Strona:Władysław St. Reymont - Wampir.djvu/241

Ta strona została uwierzytelniona.

— A teraz jest jej zaprzedanym niewolnikiem. Zapewniali nas, że już wstąpił do Palladyńskiej loży, w której ona ma być podobno „mistrzynią doskonałego trójkąta”. Ja zaś wiem z pewnością, że ona tam jest „Barankiem Białej Mszy!” Straszne, co?
— Być może, ale dla tych, którzy rozumieją, co to znaczy...
— Poświęcona samemu... Oblubienica Tamtego...
— Musi mi pan kiedyś objaśnić tę całą nomenklaturę tajemniczą.
— Gotów jestem choćby zaraz, aby pan zrozumiał całą okropność miss Daisy i całe niebezpieczeństwo, w jakiem się znajduje Mr.

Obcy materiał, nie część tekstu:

(* ===== verification/Session.v ===== *)
(** Queries and connections: the dispatch of a query ([handle_query] in
    [src/src/server/query.rs]) and the loop that serves a connection
    ([handle_connection] and [run] in [src/src/server.rs]), over the handlers of
    Server.v, the messages of Wire.v and the requests of Requests.v. *)

From S2P Require Import Prelude Types Storage HeapPage Transaction BufferPool Wal Catalog TupleCodec HeapAccess.
From S2P Require Import SqlText TextOps Ast Eval RowOps GroupBy Query Wire Requests Server.

Section session.
Context {P : Profile} {S : Type} `{Storage S} `{Bincode Tuple} `{Bincode WALRecord} `{Unicode} `{Grouping} `{Rendering}.
Abbreviation M := (server_m S).
Context (order : values_order) (index_fuel : nat).

(** [where_clause.as_ref().map(parse_filter).transpose()], and what is done with
    the filter. *)
Definition with_filter (where_clause : option string) (f : option HeapAccess.Filter -> M unit) : M unit :=
  match where_clause with
  | None => f None
  | Some s =>
      r ← attempt (lift (parse_filter s));
      match r with inl filter => f (Some filter) | inr e => send_error (error_text e) end
  end.

(** The requests of the parsers by hand, on the rows of a relation. *)
Definition query_insert (table : Z) (values : list bytes) : M unit :=
  in_statement (report (_ ← run_heap (tuple_insert {| ins_rel_oid := table; ins_values := values |}); mret "INSERT 1")).

Definition query_update (table : Z) (value : bytes) (where_clause : option string) : M unit :=
  in_statement (with_filter where_clause (fun filter =>
    report (updated ← run_heap (tuple_update table 0 value filter); mret (counted_tag "UPDATE" updated)))).

Definition query_delete (table : Z) (where_clause : option string) : M unit :=
  in_statement (with_filter where_clause (fun filter =>
    report (deleted ← run_heap (tuple_delete table filter); mret (counted_tag "DELETE" deleted)))).

Definition query_select (query : Query) : M unit :=
  in_statement
    match plan query [] with
    | Plan_SeqScan scan =>
        r ← attempt match pss_filter scan with
                    | None => execute_seq_scan (pss_rel_oid scan)
                    | Some filter => execute_slow_scan (pss_rel_oid scan) filter
                    end;
        match r with inl _ => mret tt | inr e => send_error (error_text e) end
    | Plan_IndexScan _ => send [CommandComplete "SELECT 0"]
    end.

(** [handle_query]. *)
Definition handle_query (query : Query) : M unit :=
  match query with
  | Query_CreateTable name columns =>
      catalog_statement (execute_create_table name columns) ("CREATE TABLE " +:+ name) current_status
  | Query_DropTable name => catalog_statement (execute_drop_table order name) ("DROP TABLE " +:+ name) current_status
  | Query_CreateIndex name table column =>
      catalog_statement (execute_create_index order name table column) ("CREATE INDEX " +:+ name) current_status
  | Query_Begin _ => handle_begin_statement ReadCommitted
  | Query_Commit => handle_commit_statement
  | Query_Rollback => handle_rollback_statement
  | Query_Insert table values => query_insert table values
  | Query_Update table _ value where_clause => query_update table value where_clause
  | Query_Delete table where_clause => query_delete table where_clause
  | Query_Select _ _ _ => query_select query
  | Query_Statement stmt => handle_statement order index_fuel stmt
  end.

(* ---------------------------------------------------------------- *)
(** ** Connections *)

(** What a connection owns beside its transaction: the bytes its parser keeps, its
    statements and portals. *)
Record connection := { cn_server : server S; cn_buffer : bytes; cn_ext : ExtendedQueryState }.

Definition with_server (cn : connection) (sv : server S) : connection :=
  {| cn_server := sv; cn_buffer := cn_buffer cn; cn_ext := cn_ext cn |}.
Definition with_ext (cn : connection) (ext : ExtendedQueryState) : connection :=
  {| cn_server := cn_server cn; cn_buffer := cn_buffer cn; cn_ext := ext |}.

(** Run a handler; [true] to go on. *)
Definition on_server (m : M unit) (cn : connection) : option (outcome bool * connection) :=
  match m (cn_server cn) with Some (r, sv) => Some ((fun _ => true) <$> r, with_server cn sv) | None => None end.

(** [Ok] sends a message, an error is sent as one. *)
Definition answer (r : outcome unit) (done : BackendMessage) (cn : connection) : option (outcome bool * connection) :=
  match r with
  | Ok _ => on_server (send [done]) cn
  | Err e => on_server (send_error (error_text e)) cn
  | Panic => Some (Panic, cn)
  end.

Definition handle_message (msg : Message) (cn : connection) : option (outcome bool * connection) :=
  match msg with
  | Message_Query sql =>
      let '(r, buffer) := feed (cn_buffer cn) (bytes_of sql) in
      let cn := {| cn_server := cn_server cn; cn_buffer := buffer; cn_ext := cn_ext cn |} in
      r ← r;
      match r with
      | Ok (Some query) => on_server (handle_query query) cn
      | Ok None => Some (Ok true, cn)
      | Err e => Some (Err e, cn)
      | Panic => Some (Panic, cn)
      end
  | Message_Parse name sql types => '(r, ext) ← prepare name sql types (cn_ext cn); answer r ParseComplete (with_ext cn ext)
  | Message_Bind portal statement _ values results =>
      let '(r, ext) := bind portal statement values results (cn_ext cn) in answer r BindComplete (with_ext cn ext)
  | Message_Execute portal _ =>
      match get_portal portal (cn_ext cn) with
      | Some p => on_server (handle_query (po_query p)) cn
      | None => Some (Ok true, cn)
      end
  | Message_Sync => on_server send_ready cn
  | Message_Describe _ _ => on_server (send [NoData]) cn
  | Message_Close kind name =>
      let ext := if kind =? 83 then close_statement name (cn_ext cn) else close_portal name (cn_ext cn) in
      on_server (send [CloseComplete]) (with_ext cn ext)
  | Message_Terminate => Some (Ok false, with_ext cn (close_all (cn_ext cn)))
  | Message_Flush | StartupMessage _ _ => Some (Ok true, cn)
  end.

Fixpoint handle_messages (msgs : list Message) (cn : connection) : option (outcome bool * connection) :=
  match msgs with
  | [] => Some (Ok true, cn)
  | msg :: msgs =>
      '(r, cn) ← handle_message msg cn;
      match r with Ok true => handle_messages msgs cn | _ => Some (r, cn) end
  end.

(** What is done with the bytes of one read: bytes that are no whole message are
    not kept for the next. *)
Definition handle_read (data : bytes) (cn : connection) : option (outcome bool * connection) :=
  match decode data with
  | Ok messages => handle_messages messages cn
  | Err _ => Some (Ok true, cn)
  | Panic => Some (Panic, cn)
  end.

(** The loop, on the reads the socket gives until it is closed. *)
Fixpoint serve (reads : list bytes) (cn : connection) : option (outcome bool * connection) :=
  match reads with
  | [] | [] :: _ => Some (Ok false, cn)
  | data :: reads =>
      '(r, cn) ← handle_read data cn;
      match r with Ok true => serve reads cn | _ => Some (r, cn) end
  end.

Definition startup_messages (pid : Z) : list BackendMessage :=
  [BackendKeyData pid 12345; ParameterStatus "client_encoding" "UTF8"; ParameterStatus "server_version" "170000";
   ParameterStatus "server_encoding" "UTF8"; ParameterStatus "DateStyle" "ISO, MDY"; ParameterStatus "TimeZone" "Etc/UTC";
   ParameterStatus "integer_datetimes" "on"; ParameterStatus "standard_conforming_strings" "on"; ReadyForQuery TransactionStatus.Idle].

(** [run] up to the listener: the shared state over a store, seen by a connection
    that has no transaction. *)
Definition start (s : S) : server S :=
  let catalog := bootstrap (register_cache order (SharedBufferCache_new s) Catalog_new) in
  let k := default (SharedBufferCache_new s) (cache catalog) in
  {| sv_heap := {| hs_cache := sync_from_catalog (list_relations order catalog) k; hs_wal := WAL_new 8192 |};
     sv_catalog := Catalog.with_cache catalog None; sv_txns := TransactionManager_new; sv_xid := None; sv_sent := [] |}.

(** [handle_connection]: the start-up messages, then the loop. *)
Definition handle_connection (pid : Z) (reads : list bytes) (sv : server S) : option (outcome bool * connection) :=
  let sv := with_sent sv (startup_messages pid) in
  serve reads {| cn_server := sv; cn_buffer := []; cn_ext := ExtendedQueryState_new |}.
End session.
Lemma answers_catalog m tag status :
  quiet m -> status = always_idle \/ status = current_status -> answers AskNothing (catalog_statement m tag status).
Proof.
  intros Hm Hs sv r sv' E. unfold catalog_statement, mbind, server_bind in E.
  destruct (attempt m sv) as [[r1 sv1]|] eqn:Em; [|done].
  destruct (quiet_total _ _ _ _ (quiet_attempt _ Hm) (total_attempt _) Em) as [[Et Ex] Hr].
  destruct r1 as [[x|e]|e|]; [| |done|by injection E as <- <-].
  - assert (exists s, s ∈ [TransactionStatus.Idle; tx_status (sv_xid sv)] /\ status sv1 = Some (Ok s, sv1)) as (s & Hin & Est).
    { destruct Hs as [->| ->]; eexists; (split; [|reflexivity]); rewrite ?Ex; set_solver. }
    rewrite Est in E. injection E as <- <-. cbn. rewrite Et, Ex, Hr. split_and!; [done..|]. eexists. split; [done|]. right. eauto.
  - apply answers_error in E. unfold answered in *. destruct r; [|done..]. by rewrite <- Et, <- Ex, <- Hr.
Qed.

Lemma answers_begin iso : answers (AskBegin iso) (handle_begin_statement iso).
Proof.
  intros sv r sv' E. unfold handle_begin_statement, begin_txn, set_xid, send, mbind, server_bind in E. rewrite begin_fst in E.
  injection E as <- <-. cbn -[begin]. rewrite begin_fst. split_and!; [done..|]. eauto.
Qed.

Lemma answers_finish (c : bool) f record :
  f = (if c then commit else rollback) -> answers (AskEnd c) (finish f record (if c then "COMMIT" else "ROLLBACK")).
Proof.
  intros -> sv r sv' E. unfold finish, get_xid, set_xid, end_txn, send, mbind, server_bind in E.
  destruct (sv_xid sv) as [x|] eqn:Ex.
  - destruct (log _ _) as [[r1 sv1]|] eqn:El; [|done].
    destruct (quiet_total _ _ _ _ (quiet_log _) (total_log _) El) as [[E1 E2] Hr].
    destruct r1 as [[]|e|]; [|done|by injection E as <- <-]. injection E as <- <-. cbn -[commit rollback] in *.
    rewrite E1, Hr, Ex. cbn -[commit rollback]. split_and!; [|done|eauto]. by destruct c; [destruct (commit _ _)|destruct (rollback _ _)].
  - injection E as <- <-. cbn -[commit rollback]. rewrite Ex. split_and!; [done..|]. eauto.
Qed.
(** Who is notified. After any history of calls, a notification is sent to every
    listener that ever listened on its channel, in that order: [unlisten] and
    [drop_all] remove nobody, whatever process they name. *)
Theorem unlisten_keeps_listeners calls n0 :
  let '(m, n, made) := run calls NotifyManager_new n0 in
  forall ch, default [] (m !! ch) = made_for ch made
    /\ listener_count ch m = zlen (made_for ch made)
    /\ forall pay pid net, notify ch pay pid m net
         = send_each (made_for ch made) {| channel := ch; payload := pay; sender_pid := pid |} net.
Proof.
  assert (G : forall calls m n, let '(m', _, made) := run calls m n in
    forall ch, default [] (m' !! ch) = default [] (m !! ch) ++ made_for ch made).
  { clear. induction calls as [|c calls IH]; intros m n; cbn [run].
    - intros ch. by rewrite app_nil_r.
    - destruct c as [ch0|ch0 pid|pid]; [|rewrite unlisten_id; apply IH|rewrite drop_all_id; apply IH].
      unfold listen. destruct (mpsc_channel 100 n) as [[n1 tx] rx]. cbn [fst snd].
      specialize (IH (<[ch0 := default [] (m !! ch0) ++ [tx]]> m) n1). destruct (run calls _ n1) as [[m' n'] made].
      intros ch. rewrite IH. unfold made_for. cbn [List.filter fst]. destruct (String.eqb_spec ch0 ch) as [<-|Hne].
      + rewrite lookup_insert_eq. cbn. by rewrite <- app_assoc.
      + by rewrite lookup_insert_ne. }
  specialize (G calls NotifyManager_new n0). destruct (run calls _ n0) as [[m n] made]. intros ch. specialize (G ch).
  unfold NotifyManager_new in G. rewrite lookup_empty in G. cbn in G. split_and!; [done| |].
  - rewrite <- G. unfold listener_count. by destruct (m !! ch).
  - intros. rewrite <- G. unfold notify. by destruct (m !! ch).
Qed.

Joe.
— W tej chwili nie mam czasu, lecz poproszę pana o to w sobotę po zebraniu! — uścisnął mu rękę i śpiesznie poszedł do mieszkania. Ale opowiadanie Mr. Smitha i jego trwożne szepty, i ten nastrój, jaki panował w Reading Room’ie, poruszył w nim jakieś zapomniane pokłady pamięci, nie mógł sobie tylko przypomnieć nic wyraźnego, gdyż postrzępione zarysy jakichś scen, osób, dźwięków i barw przepływały przez mózg z chyżością błyskawic.
— Loża Palladyńska! Baranek! Biała Msza! Bafomet! Co to wszystko znaczy naprawdę?
Chciał się otrząsnąć z niepokojącego koszmaru.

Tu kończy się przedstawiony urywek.